(Saved data entries)
***
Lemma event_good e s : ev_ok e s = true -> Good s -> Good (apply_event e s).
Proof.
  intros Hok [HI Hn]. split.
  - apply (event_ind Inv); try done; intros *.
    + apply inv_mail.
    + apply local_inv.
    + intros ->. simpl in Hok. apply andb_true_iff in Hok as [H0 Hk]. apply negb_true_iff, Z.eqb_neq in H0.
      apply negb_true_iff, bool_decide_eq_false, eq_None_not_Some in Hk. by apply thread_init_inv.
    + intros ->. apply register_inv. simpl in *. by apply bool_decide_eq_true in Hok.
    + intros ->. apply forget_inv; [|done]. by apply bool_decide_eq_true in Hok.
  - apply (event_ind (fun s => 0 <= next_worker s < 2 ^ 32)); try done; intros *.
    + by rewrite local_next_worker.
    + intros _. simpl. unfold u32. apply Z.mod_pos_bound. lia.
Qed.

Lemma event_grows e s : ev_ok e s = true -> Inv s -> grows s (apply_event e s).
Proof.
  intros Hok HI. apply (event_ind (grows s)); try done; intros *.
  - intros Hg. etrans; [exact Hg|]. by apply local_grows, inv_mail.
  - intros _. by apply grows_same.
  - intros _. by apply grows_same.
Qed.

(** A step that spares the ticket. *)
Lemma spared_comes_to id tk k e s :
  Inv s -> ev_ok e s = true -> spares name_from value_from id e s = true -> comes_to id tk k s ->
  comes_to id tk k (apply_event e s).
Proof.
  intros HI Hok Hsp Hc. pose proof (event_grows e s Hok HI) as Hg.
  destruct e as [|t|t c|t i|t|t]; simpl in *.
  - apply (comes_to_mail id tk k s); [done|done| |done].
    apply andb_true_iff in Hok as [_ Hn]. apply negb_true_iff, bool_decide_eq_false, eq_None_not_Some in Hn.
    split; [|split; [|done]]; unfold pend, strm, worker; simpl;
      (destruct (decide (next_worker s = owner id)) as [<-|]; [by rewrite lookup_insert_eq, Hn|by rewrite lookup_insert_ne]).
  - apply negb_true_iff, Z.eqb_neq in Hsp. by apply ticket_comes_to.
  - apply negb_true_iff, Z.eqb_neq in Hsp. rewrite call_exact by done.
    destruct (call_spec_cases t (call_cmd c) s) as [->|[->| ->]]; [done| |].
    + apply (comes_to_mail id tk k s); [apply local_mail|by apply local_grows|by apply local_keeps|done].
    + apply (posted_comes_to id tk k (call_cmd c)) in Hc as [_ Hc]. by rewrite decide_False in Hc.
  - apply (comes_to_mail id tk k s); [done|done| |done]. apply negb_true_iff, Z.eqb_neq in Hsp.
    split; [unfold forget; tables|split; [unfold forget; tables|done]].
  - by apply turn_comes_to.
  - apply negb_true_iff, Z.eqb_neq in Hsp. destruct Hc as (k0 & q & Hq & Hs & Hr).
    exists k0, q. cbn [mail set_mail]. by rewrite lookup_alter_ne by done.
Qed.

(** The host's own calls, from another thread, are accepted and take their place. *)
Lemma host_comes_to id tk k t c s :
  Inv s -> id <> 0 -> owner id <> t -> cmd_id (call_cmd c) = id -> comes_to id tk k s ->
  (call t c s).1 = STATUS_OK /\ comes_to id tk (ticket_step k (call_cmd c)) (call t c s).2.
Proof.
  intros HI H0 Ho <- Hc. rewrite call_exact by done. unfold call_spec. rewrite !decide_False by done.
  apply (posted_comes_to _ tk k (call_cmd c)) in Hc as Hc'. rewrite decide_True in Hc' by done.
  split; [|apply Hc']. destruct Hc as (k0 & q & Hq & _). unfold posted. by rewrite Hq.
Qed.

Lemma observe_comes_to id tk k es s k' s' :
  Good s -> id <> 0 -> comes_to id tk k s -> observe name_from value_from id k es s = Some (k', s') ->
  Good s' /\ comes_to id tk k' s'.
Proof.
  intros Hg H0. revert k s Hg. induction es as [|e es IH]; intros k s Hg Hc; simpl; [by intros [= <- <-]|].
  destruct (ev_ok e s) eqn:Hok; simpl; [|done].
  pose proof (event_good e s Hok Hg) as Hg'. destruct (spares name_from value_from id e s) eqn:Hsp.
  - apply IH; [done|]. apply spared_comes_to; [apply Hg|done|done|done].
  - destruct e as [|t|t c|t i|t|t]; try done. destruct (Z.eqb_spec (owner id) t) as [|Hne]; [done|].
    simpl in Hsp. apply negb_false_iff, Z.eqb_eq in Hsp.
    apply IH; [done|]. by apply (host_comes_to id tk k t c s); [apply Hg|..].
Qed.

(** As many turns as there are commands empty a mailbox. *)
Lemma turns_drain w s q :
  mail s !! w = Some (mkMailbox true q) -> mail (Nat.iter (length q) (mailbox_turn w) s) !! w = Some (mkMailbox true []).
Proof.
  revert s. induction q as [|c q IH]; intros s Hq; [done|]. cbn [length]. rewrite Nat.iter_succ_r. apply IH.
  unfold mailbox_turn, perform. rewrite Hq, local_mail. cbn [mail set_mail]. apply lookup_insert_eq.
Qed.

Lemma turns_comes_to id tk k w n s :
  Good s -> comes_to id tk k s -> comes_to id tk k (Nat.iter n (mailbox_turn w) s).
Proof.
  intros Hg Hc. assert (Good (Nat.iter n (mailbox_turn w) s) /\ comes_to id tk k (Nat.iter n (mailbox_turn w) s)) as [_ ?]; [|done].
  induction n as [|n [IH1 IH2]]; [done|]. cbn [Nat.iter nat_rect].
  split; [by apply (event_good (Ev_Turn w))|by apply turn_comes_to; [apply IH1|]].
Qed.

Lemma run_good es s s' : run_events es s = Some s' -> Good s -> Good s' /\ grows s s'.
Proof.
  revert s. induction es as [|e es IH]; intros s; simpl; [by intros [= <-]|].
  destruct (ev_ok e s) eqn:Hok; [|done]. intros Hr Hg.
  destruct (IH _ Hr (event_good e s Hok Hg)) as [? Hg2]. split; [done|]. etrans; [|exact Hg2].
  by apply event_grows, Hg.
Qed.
***
Goal of the exercise:
From the records above, copy each line in which the string "revert" occurs.

Solution below:
  intros Hg H0. revert k s Hg. induction es as [|e es IH]; intros k s Hg Hc; simpl; [by intros [= <- <-]|].
  revert s. induction q as [|c q IH]; intros s Hq; [done|]. cbn [length]. rewrite Nat.iter_succ_r. apply IH.
  revert s. induction es as [|e es IH]; intros s; simpl; [by intros [= <-]|].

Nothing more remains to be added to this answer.